TASK GOAL: Search the records for the string "with" and copy every line in which it appears.

(EXCERPTED RECORDS)

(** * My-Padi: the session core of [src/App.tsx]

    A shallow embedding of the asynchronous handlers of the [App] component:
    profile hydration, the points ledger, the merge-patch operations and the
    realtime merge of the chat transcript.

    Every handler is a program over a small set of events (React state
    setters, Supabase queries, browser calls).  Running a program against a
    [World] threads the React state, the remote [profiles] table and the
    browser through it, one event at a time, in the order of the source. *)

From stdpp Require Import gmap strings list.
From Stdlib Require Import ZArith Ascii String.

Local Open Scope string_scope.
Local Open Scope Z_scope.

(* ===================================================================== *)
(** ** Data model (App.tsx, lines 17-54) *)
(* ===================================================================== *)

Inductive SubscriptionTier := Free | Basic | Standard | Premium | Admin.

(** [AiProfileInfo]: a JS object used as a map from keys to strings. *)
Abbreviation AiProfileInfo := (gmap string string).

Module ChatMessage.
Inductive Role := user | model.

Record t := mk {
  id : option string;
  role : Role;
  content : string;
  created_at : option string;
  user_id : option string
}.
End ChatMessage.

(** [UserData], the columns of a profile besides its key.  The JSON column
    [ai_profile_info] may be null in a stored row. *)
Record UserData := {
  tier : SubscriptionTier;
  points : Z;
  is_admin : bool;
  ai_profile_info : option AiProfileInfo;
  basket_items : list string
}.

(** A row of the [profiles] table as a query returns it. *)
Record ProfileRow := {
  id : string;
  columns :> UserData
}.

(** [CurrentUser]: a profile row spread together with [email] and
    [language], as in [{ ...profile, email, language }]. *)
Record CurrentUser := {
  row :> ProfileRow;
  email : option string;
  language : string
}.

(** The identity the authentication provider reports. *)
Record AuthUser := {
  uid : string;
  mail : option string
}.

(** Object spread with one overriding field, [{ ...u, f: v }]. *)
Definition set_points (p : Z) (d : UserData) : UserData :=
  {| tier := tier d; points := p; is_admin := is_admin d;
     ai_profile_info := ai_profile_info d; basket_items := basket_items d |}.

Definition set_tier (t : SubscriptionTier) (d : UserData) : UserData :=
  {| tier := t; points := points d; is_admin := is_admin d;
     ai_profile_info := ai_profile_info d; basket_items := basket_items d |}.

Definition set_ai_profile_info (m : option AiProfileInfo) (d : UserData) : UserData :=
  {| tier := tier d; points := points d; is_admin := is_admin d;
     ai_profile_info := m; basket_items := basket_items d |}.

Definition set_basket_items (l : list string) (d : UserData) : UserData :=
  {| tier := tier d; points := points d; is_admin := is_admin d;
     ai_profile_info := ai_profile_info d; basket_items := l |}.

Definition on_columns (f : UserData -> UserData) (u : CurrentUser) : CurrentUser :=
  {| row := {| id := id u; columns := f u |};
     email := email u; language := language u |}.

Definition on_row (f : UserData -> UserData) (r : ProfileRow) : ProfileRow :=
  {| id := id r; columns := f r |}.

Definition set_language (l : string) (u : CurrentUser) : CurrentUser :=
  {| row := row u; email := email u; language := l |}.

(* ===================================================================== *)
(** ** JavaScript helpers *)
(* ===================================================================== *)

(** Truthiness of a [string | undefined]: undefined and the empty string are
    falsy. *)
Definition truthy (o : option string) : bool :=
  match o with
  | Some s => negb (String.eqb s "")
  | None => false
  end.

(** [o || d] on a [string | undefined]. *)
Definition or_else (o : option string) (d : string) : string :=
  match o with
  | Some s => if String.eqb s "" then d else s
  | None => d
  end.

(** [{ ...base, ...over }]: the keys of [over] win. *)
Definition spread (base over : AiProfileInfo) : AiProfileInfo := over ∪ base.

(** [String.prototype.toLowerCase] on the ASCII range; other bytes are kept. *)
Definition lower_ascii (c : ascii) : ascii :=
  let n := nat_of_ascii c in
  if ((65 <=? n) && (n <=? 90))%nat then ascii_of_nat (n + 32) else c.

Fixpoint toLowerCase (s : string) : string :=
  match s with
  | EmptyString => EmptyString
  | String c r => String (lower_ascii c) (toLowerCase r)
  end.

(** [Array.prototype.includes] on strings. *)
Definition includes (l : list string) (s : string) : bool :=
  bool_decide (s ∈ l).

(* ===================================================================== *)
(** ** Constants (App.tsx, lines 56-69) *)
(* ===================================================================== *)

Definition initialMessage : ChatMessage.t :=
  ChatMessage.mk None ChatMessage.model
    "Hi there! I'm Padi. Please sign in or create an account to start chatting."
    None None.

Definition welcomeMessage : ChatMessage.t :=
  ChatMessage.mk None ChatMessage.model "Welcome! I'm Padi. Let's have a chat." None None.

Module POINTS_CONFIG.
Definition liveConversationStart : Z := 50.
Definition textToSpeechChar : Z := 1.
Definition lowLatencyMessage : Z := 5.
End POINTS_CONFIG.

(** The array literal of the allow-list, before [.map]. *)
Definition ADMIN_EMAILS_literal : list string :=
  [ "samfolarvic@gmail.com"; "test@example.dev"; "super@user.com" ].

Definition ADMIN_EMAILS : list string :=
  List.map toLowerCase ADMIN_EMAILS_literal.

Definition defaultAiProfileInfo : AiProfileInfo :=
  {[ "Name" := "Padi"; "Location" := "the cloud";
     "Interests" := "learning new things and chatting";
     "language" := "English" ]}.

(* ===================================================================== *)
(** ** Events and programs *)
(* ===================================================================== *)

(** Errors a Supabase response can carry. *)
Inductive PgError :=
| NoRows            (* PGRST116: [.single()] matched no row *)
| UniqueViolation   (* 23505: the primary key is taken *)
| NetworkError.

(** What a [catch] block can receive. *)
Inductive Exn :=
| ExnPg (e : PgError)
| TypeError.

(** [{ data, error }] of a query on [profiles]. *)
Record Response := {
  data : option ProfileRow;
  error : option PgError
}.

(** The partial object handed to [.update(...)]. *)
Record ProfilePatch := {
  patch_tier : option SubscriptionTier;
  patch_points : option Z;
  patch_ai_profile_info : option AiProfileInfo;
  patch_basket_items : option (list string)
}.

(End EXCERPTED RECORDS)

ANSWER TO THIS TASK:
(** [CurrentUser]: a profile row spread together with [email] and
(** Object spread with one overriding field, [{ ...u, f: v }]. *)
  match o with
  match o with
  match s with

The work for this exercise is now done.